"It's very exciting being part of such a truly interdisciplinary team applying computational biology and genomics to the urgent issues of global energy and ecology," says George Church, PhD, who will head the HMS consortium, and who is a professor of genetics at Harvard Medical School and Harvard/MIT Health Sciences & Technology, as well as the Director of the Lipper Center for Computational Genetics.
The HMS consortium will examine the bacteria Prochlorcoccus, Pseudomonas, and Caulobacter. Prochlorococcus, a simple blue-green algae, is involved in 40 percent of the photosynthesis on earth, removing from the atmosphere carbon dioxide--which is linked to global warming--and producing oxygen. Pseudomonas, while a member of a family of significant human pathogens, is also one of the most versatile bio-chemical factories on earth. It has more different chemical reactions that it can do than almost any other organism and could handle a variety of toxic waste. Caulobacter is known as a scavenger of compounds, especially in low concentrations of water.
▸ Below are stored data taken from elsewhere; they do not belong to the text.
(** After [close()] the object is still within its lifetime, and other
    objects are as they were. *)
Lemma close_held_this s this v :
  held s this = Some v →
  held (state_after (close this s)) this = Some (if 2 <=? v then -1 else v).
Proof.
  intros Hv. rewrite (close_run _ _ _ Hv). unfold state_after.
  destruct (2 <=? v); simpl; [apply held_insert_eq | done].
Qed.

Lemma close_objs s this v :
  held s this = Some v →
  objs (state_after (close this s)) =
    if 2 <=? v then <[this := Live (File (-1))]> (objs s) else objs s.
Proof.
  intros Hv. rewrite (close_run _ _ _ Hv). unfold state_after.
  by destruct (2 <=? v).
Qed.

Lemma close_held_other s this v a :
  held s this = Some v → a ≠ this →
  held (state_after (close this s)) a = held s a.
Proof.
  intros Hv Hne. unfold held at 1. rewrite (close_objs _ _ _ Hv).
  destruct (2 <=? v); [by rewrite lookup_insert_ne|done].
Qed.

(** The destructor is [close()] with the exception dropped, and then the
    end of the lifetime. *)
Lemma file_dtor_run s this v :
  held s this = Some v →
  let c := close this s in
  file_dtor this s =
    (Normal tt,
     State (<[this := Dead]> (objs (state_after c))) (os (state_after c)),
     calls_of c).
Proof.
  intros Hv c. subst c.
  pose proof (close_held_this _ _ _ Hv) as Hh. apply held_Some in Hh.
  pose proof (close_result_cases _ _ _ Hv) as Hr.
  unfold file_dtor, noexcept, bind, try_catch_all, end_lifetime.
  unfold result_of, state_after, calls_of in *.
  destruct (close this s) as [[r s1] l1]; simpl in *.
  destruct Hr as [[e ->] | ->]; rewrite Hh; simpl; by rewrite app_nil_r.
Qed.

(** Move assignment is [close()] on the destination with the exception
    dropped, and then the transfer. *)
Lemma file_move_assign_run s this other v w :
  this ≠ other →
  held s this = Some v →
  held s other = Some w →
  let c := close this s in
  file_move_assign this other s =
    (Normal this,
     State (<[other := Live (File (-1))]>
              (<[this := Live (File w)]> (objs (state_after c))))
           (os (state_after c)),
     calls_of c).
Proof.
  intros Hne Hv Hw c. subst c.
  pose proof (close_held_this _ _ _ Hv) as Hh. apply held_Some in Hh.
  pose proof (close_held_other _ _ _ other Hv (not_eq_sym Hne)) as Ho.
  rewrite Hw in Ho. apply held_Some in Ho.
  pose proof (close_result_cases _ _ _ Hv) as Hr.
  unfold file_move_assign, noexcept, bind, try_catch_all.
  destruct (decide (this = other)) as [|_]; [done|]. unfold ret at 1; simpl.
  unfold result_of, state_after, calls_of in *.
  destruct (close this s) as [[r s1] l1]; simpl in *.
  destruct Hr as [[e ->] | ->]; simpl;
    unfold load_fd, store_fd, ret; simpl; rewrite Ho; simpl;
    rewrite Hh; simpl; rewrite lookup_insert_ne by done; rewrite Ho; simpl;
    by rewrite app_nil_r.
Qed.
The consortium includes Sallie Chisholm, PhD, MIT professor of biology and civil and environmental engineering, Martin Polz, PhD, MIT assistant professor of civil and environmental engineering, Fred Ausubel, PhD, HMS professor of genetics, Roberto Kolter, PhD, HMS professor of microbiology and molecular genetics, and Raju Kucherlapati, PhD, HMS professor of genetics and the scientific director of the Harvard Medical School-Partners Center for Genetics and Genomics.
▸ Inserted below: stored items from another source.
Lemma tbinop_row_eq (f : scalar -> scalar -> scalar) (x x' p y y' : Tensor)
      (i : nat) (row : list scalar) :
  tbinop f x p = Ok y -> tbinop f x' p = Ok y' ->
  nth_error x i = Some row -> nth_error x' i = Some row ->
  nth_error y i = nth_error y' i.
Proof. apply broadcast2_row_eq. Qed.

(** Two operations in a row. *)
Lemma tbinop_row_eq2 (f g : scalar -> scalar -> scalar)
      (x x' p p' xs xs' y y' : Tensor) (i : nat) (row : list scalar) :
  tbinop f x p = Ok xs -> tbinop f x' p = Ok xs' ->
  tbinop g xs p' = Ok y -> tbinop g xs' p' = Ok y' ->
  nth_error x i = Some row -> nth_error x' i = Some row ->
  nth_error y i = nth_error y' i.
Proof.
  intros H H' G G' Hi Hi'.
  pose proof (tbinop_row_eq f x x' p xs xs' i row H H' Hi Hi') as Hxs.
  destruct (nth_error xs i) as [r|] eqn:E.
  - symmetry in Hxs. exact (tbinop_row_eq g xs xs' p' y y' i r G G' E Hxs).
  - symmetry in Hxs.
    apply (broadcast2_row_none _ _ _ _ _ _ H Hi) in E.
    apply (broadcast2_row_none _ _ _ _ _ _ H' Hi') in Hxs. subst xs xs'.
    apply broadcast2_nil in G, G'. now subst.
Qed.

Lemma nth_error_zeros (n i : nat) :
  nth_error (zeros n) i = if (i <? n)%nat then Some (Fin 0) else None.
Proof.
  unfold zeros. revert i. induction n as [|n IH]; intros [|i]; simpl; auto.
Qed.

Lemma zeros_row_eq {A : Type} (y y' : list A) (i : nat) :
  nth_error y i = nth_error y' i ->
  nth_error (zeros (length y)) i = nth_error (zeros (length y')) i.
Proof.
  intros H. rewrite !nth_error_zeros.
  destruct (i <? length y)%nat eqn:E, (i <? length y')%nat eqn:E';
    try reflexivity.
  - apply Nat.ltb_lt in E. apply Nat.ltb_ge in E'.
    apply nth_error_None in E'. apply nth_error_Some in E. congruence.
  - apply Nat.ltb_lt in E'. apply Nat.ltb_ge in E.
    apply nth_error_None in E. apply nth_error_Some in E'. congruence.
Qed.

Lemma tmap_row_eq (g : scalar -> scalar) (x x' : Tensor) (i : nat) :
  nth_error x i = nth_error x' i ->
  nth_error (tmap g x) i = nth_error (tmap g x') i.
Proof. intros H. unfold tmap. now rewrite !nth_error_map, H. Qed.

Lemma sum_except_batch_row_eq (t t' : Tensor) (i : nat) :
  nth_error t i = nth_error t' i ->
  nth_error (sum_except_batch t) i = nth_error (sum_except_batch t') i.
Proof. intros H. unfold sum_except_batch. now rewrite !nth_error_map, H. Qed.

Lemma lifted_row_eq {A B C : Type} (f : A * B -> result C)
      (x x' : list (list A)) (p : list (list B)) cells cells' (i : nat) :
  (xp <- tzip x p ;; mapM (mapM f) xp) = Ok cells ->
  (xp <- tzip x' p ;; mapM (mapM f) xp) = Ok cells' ->
  nth_error x i = nth_error x' i -> nth_error cells i = nth_error cells' i.
Proof.
  intros H H' Hi.
  apply bind_ok in H as (r & Hr & H). apply bind_ok in H' as (r' & Hr' & H').
  apply (mapM_nth_eq _ _ _ _ _ i H H').
  apply (tzip_row_eq x x' p r r' i Hr Hr' Hi).
Qed.

(** *** The spline on an input of two axes *)

Lemma mapM_map {A B C : Type} (h : A -> B) (g : B -> result C) (l : list A) :
  mapM g (map h l) = mapM (fun a => g (h a)) l.
Proof. induction l as [|a l IH]; simpl; [reflexivity | now rewrite IH]. Qed.

(** Row [i] of the mask compares row [i] of the input with the first and
    last knots of all batch elements, laid along the row. *)
Lemma outside_interval_mask_rows (x : Tensor) (knots : list (scalar * scalar)) :
  Rank2.outside_interval_mask x knots
  = mapM (fun xr => cols <- bzip xr knots ;;
                    Ok (map (fun vk => flt (fst vk) (fst (snd vk))
                                       || fgt (fst vk) (snd (snd vk))) cols)) x.
Proof.
  unfold Rank2.outside_interval_mask, broadcast2.
  rewrite bzip_singleton_r. cbn [bind]. rewrite mapM_map. reflexivity.
Qed.

Lemma outside_interval_mask_row_eq (x x' : Tensor) knots m m' (i : nat) :
  Rank2.outside_interval_mask x knots = Ok m ->
  Rank2.outside_interval_mask x' knots = Ok m' ->
  nth_error x i = nth_error x' i -> nth_error m i = nth_error m' i.
Proof.
  rewrite !outside_interval_mask_rows. intros H H' Hi.
  exact (mapM_nth_eq _ _ _ _ _ i H H' Hi).
Qed.

Lemma zip_row_eq {A B : Type} (x x' : list A) (p : list B) r r' (i : nat) :
  zip x p = Ok r -> zip x' p = Ok r' ->
  nth_error x i = nth_error x' i -> nth_error r i = nth_error r' i.
Proof.
  intros H H' Hi. apply zip_ok in H as [-> _]. apply zip_ok in H' as [-> _].
  now rewrite !nth_error_combine, Hi.
Qed.

Lemma masked_assign_row_eq (y0 x m y0' x' m' : _) (y y' : Tensor) (i : nat) :
  masked_assign y0 x m = Ok y -> masked_assign y0' x' m' = Ok y' ->
  nth_error y0 i = nth_error y0' i -> nth_error x i = nth_error x' i ->
  nth_error m i = nth_error m' i ->
  nth_error y i = nth_error y' i.
Proof.
  revert y0 x m y0' x' m' y y'.
  induction i as [|i IH]; intros y0 x m y0' x' m' y y' H H' Hy Hx Hm.
  - destruct y0 as [|a y0], x as [|b x], m as [|c m]; try discriminate;
      destruct y0' as [|a' y0'], x' as [|b' x'], m' as [|c' m']; try discriminate;
      cbn [masked_assign] in H, H'.
    + inversion H; inversion H'; reflexivity.
    + simpl in Hy, Hx, Hm. inversion Hy; inversion Hx; inversion Hm; subst.
      apply bind_ok in H as (r & Hr & H). apply bind_ok in H as (rs & _ & H).
      apply bind_ok in H' as (r' & Hr' & H'). apply bind_ok in H' as (rs' & _ & H').
      inversion H; inversion H'; subst. simpl. congruence.
  - destruct y0 as [|a y0], x as [|b x], m as [|c m]; try discriminate;
      destruct y0' as [|a' y0'], x' as [|b' x'], m' as [|c' m']; try discriminate;
      cbn [masked_assign] in H, H'.
    + inversion H; inversion H'; reflexivity.
    + inversion H; subst y. simpl in Hy.
      apply bind_ok in H' as (r' & _ & H'). apply bind_ok in H' as (rs' & Hrs' & H').
      inversion H'; subst y'. simpl.
      symmetry. apply nth_error_None.
      assert (Hl : forall a b c d, masked_assign a b c = Ok d -> length d = length a).
      { clear. induction a as [|u a IHa]; intros [|v b] [|w c] d H;
          try discriminate; cbn [masked_assign] in H.
        - inversion H; reflexivity.
        - apply bind_ok in H as (r & _ & H). apply bind_ok in H as (rs & Hrs & H).
          inversion H; subst. simpl. f_equal. eauto. }
      rewrite (Hl _ _ _ _ Hrs'). symmetry in Hy. now apply nth_error_None in Hy.
    + inversion H'; subst y'. simpl in Hy.
      apply bind_ok in H as (r & _ & H). apply bind_ok in H as (rs & Hrs & H).
      inversion H; subst y. simpl.
      apply nth_error_None.
      assert (Hl : forall a b c d, masked_assign a b c = Ok d -> length d = length a).
      { clear. induction a as [|u a IHa]; intros [|v b] [|w c] d H;
          try discriminate; cbn [masked_assign] in H.
        - inversion H; reflexivity.
        - apply bind_ok in H as (r & _ & H). apply bind_ok in H as (rs & Hrs & H).
          inversion H; subst. simpl. f_equal. eauto. }
      rewrite (Hl _ _ _ _ Hrs). now apply nth_error_None in Hy.
    + simpl in Hy, Hx, Hm.
      apply bind_ok in H as (r & _ & H). apply bind_ok in H as (rs & Hrs & H).
      apply bind_ok in H' as (r' & _ & H'). apply bind_ok in H' as (rs' & Hrs' & H').
      inversion H; inversion H'; subst. simpl. eauto.
Qed.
The researchers, using the previously defined genomes, or genetic make-up, of each organism, will set out to define each organism's proteome, or the unique interactions of their proteins. The scientists will also examine each organism's ecology, or the interrelationships of the organisms to their environments. By studying both systems, investigators will learn how to further engineer each microorganism to handle hazardous chemical waste and other environmental concerns as well as for possible energy sources.
"These microorganisms can be thought of as nano-machines," says Church. "By knowing their genomes, as we do, we have a linear computer tape, or code, that in principle tells us how to assemble the machines. But we need to study the machines themselves, to move beyond a one-dimensional understanding to a three-dimensional view to learn how we can help the machine to do the right thing for humans and the ecosystem."
The 10-year goal of the Department of Energy's Genomes to Life Program is to make advances in systems biology, computation and technology that will contribute to increased sources of biological-based energy, help understand the earth's carbon cycle, and design ways to enhance carbon capture and lead to cost-effective ways to clean up the environment.